The Breakfast Club (1985)
Available: January 1 | Writer & Director: John Hughes
Cast: Emilio Estevez, Molly Ringwald, Ally Sheedy
The Breakfast Club is one of the finest contemporary, American films that offer an education not only in the we-are-more-similar-than-we-are-different philosophy, but a film that establishes, through an excellent script and ensemble cast acting, what those core feelings, and values that come from sentiment, are that bring us together or threaten to move us spaces apart.
The King of Comedy (1982)
Available: January 1 | Director: Martin Scorsese | Writer: Paul D. Zimmerman
Cast: Robert De Niro, Jerry Lewis, Sandra Bernhard
The King of Comedy is a meta-dark comedy set in the show business industry.
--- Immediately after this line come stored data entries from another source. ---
(** * The Cadence testing framework: matchers and the [Blockchain] façade

    A shallow embedding of the Cadence code published in
    [src/content/testing-framework.mdx]: the [Matcher] struct with its
    [and]/[or] combinators, the result and transaction structs, the
    [BlockchainBackend] interface and the [Blockchain] struct that forwards
    to it.

    The façade is embedded as programs over the calls of the backend
    interface; a backend is a handler of those calls over its own state.
    The emulator backend, [Test.assertEqual] and the Cadence value universe
    are not part of the published code; they are modelled from the
    documentation and marked as such. *)

From Stdlib Require Import ZArith Lia.
From stdpp Require Import base decidable option list strings gmap.

#[local] Set Warnings "-register-all".

Local Open Scope Z_scope.
Local Open Scope list_scope.

(** ** Cadence values ([AnyStruct]) *)

(** The integer types of Cadence. *)
Inductive IntegerKind : Type :=
| Int | Int8 | Int16 | Int32 | Int64 | Int128 | Int256
| UInt | UInt8 | UInt16 | UInt32 | UInt64 | UInt128 | UInt256.

(** Run-time types, as returned by [getType()] and passed to
    [eventsOfType]. *)
Inductive Ty : Type :=
| TBool
| TString
| TInteger (k : IntegerKind)
| TAddress
| TNever
| TOptional (t : Ty)
| TArray (t : Ty)
| TComposite (identifier : string).

(** Modelled from the spec: the values of [AnyStruct] are outside the
    published code.  This is the fragment the documentation's examples
    are written in, dictionaries apart: booleans, strings, integers,
    addresses, optionals, arrays and composites.  Every value carries its
    declared type: an integer its integer type, an array its element type,
    a composite (struct or event) its qualified identifier. *)
Inductive Value : Type :=
| VBool (b : bool)
| VString (s : string)
| VInteger (k : IntegerKind) (n : Z)
| VAddress (a : Z)
| VNil
| VSome (v : Value)
| VArray (t : Ty) (elements : list Value)
| VComposite (identifier : string) (fields : list (string * Value)).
Robert De Niro plays Rupert Pupkin, a man whose struggle is not so much towards fame as it is about the clarity needed to see oneself and one’s goals clearly, an artist or another vocation, notwithstanding. While the comedy is here, so is the darkness of drama: behind that need to be applauded and accepted, what remains, or is exposed?
The Proposal (2009)
Available: January 1| Director: Anne Fletcher | Writer: Peter Chiarelli
Cast: Sandra Bullock, Ryan Reynolds, Betty White
Filmed in oceanside Rockport, Massachusetts as a stand-in for Sitka, Canada, The Proposal leans on Sandra Bullock and Ryan Reynolds’ superb comedic acting, alongside a warm-hearted, quirky ensemble cast. Their chemistry is excellent. The two are a fit from the start, and we watch them struggle, ala the delicious, messy unraveling of a rom-com. Plus, it’s really fun to watch Bullock’s Type A overdrive morph into where she feels best but has been scared to go: home.
Snatch (2000)
Available: January 1 | Writer & Director: Guy Ritchie
Cast: Brad Pitt, Jason Statham, Vinnie Jones, Benicio del Toro
Snatch follows a diverse group of characters, including bookmakers, jewelers, promoters, and robbers, on their journey to recover a stolen diamond. A crime story made comedic, due to an often slapstick mayhem the group creates, and encounters, the film tracks in fast dialogue, friendship, and enough mystery to keep crime fans interested in the human drama. If you enjoy the Ocean Eleven franchise, give Snatch a try.
One Fine Day (1996)
Available: January 1
Director: Michael Hoffman
Writer: Terrel Seltzer, Ellen Simon
Cast: Michelle Pfeiffer, George Clooney, Anna Maria Horsford
Michelle Pfeiffer and George Clooney make an adorable anti-pair in this film as single parents with one child each, both of them on work deadlines for the day. In retrospect (the film came out in 1996), the film is making understated commentary about the very real challenges single parents face when they do not have support networks. The film, though, takes the theme as comedy, but there are moments when the reality of single parenthood lay bare.
Love, Gilda (2018)
Available: January 31 | Director: Lisa D’Apolito
Love, Gilda follows Jewish-American comedienne Gilda Radner, the first person hired as a cast member of Saturday Night Live. Voiced by present-day comedians and comediennes, Radner’s notes come to new life by being read aloud. In it are her reflections on the industry, her work, and her own life, together revealing a profile of one of the most influential and talented contemporary artists in the comedy profession, especially for the women who would come after her.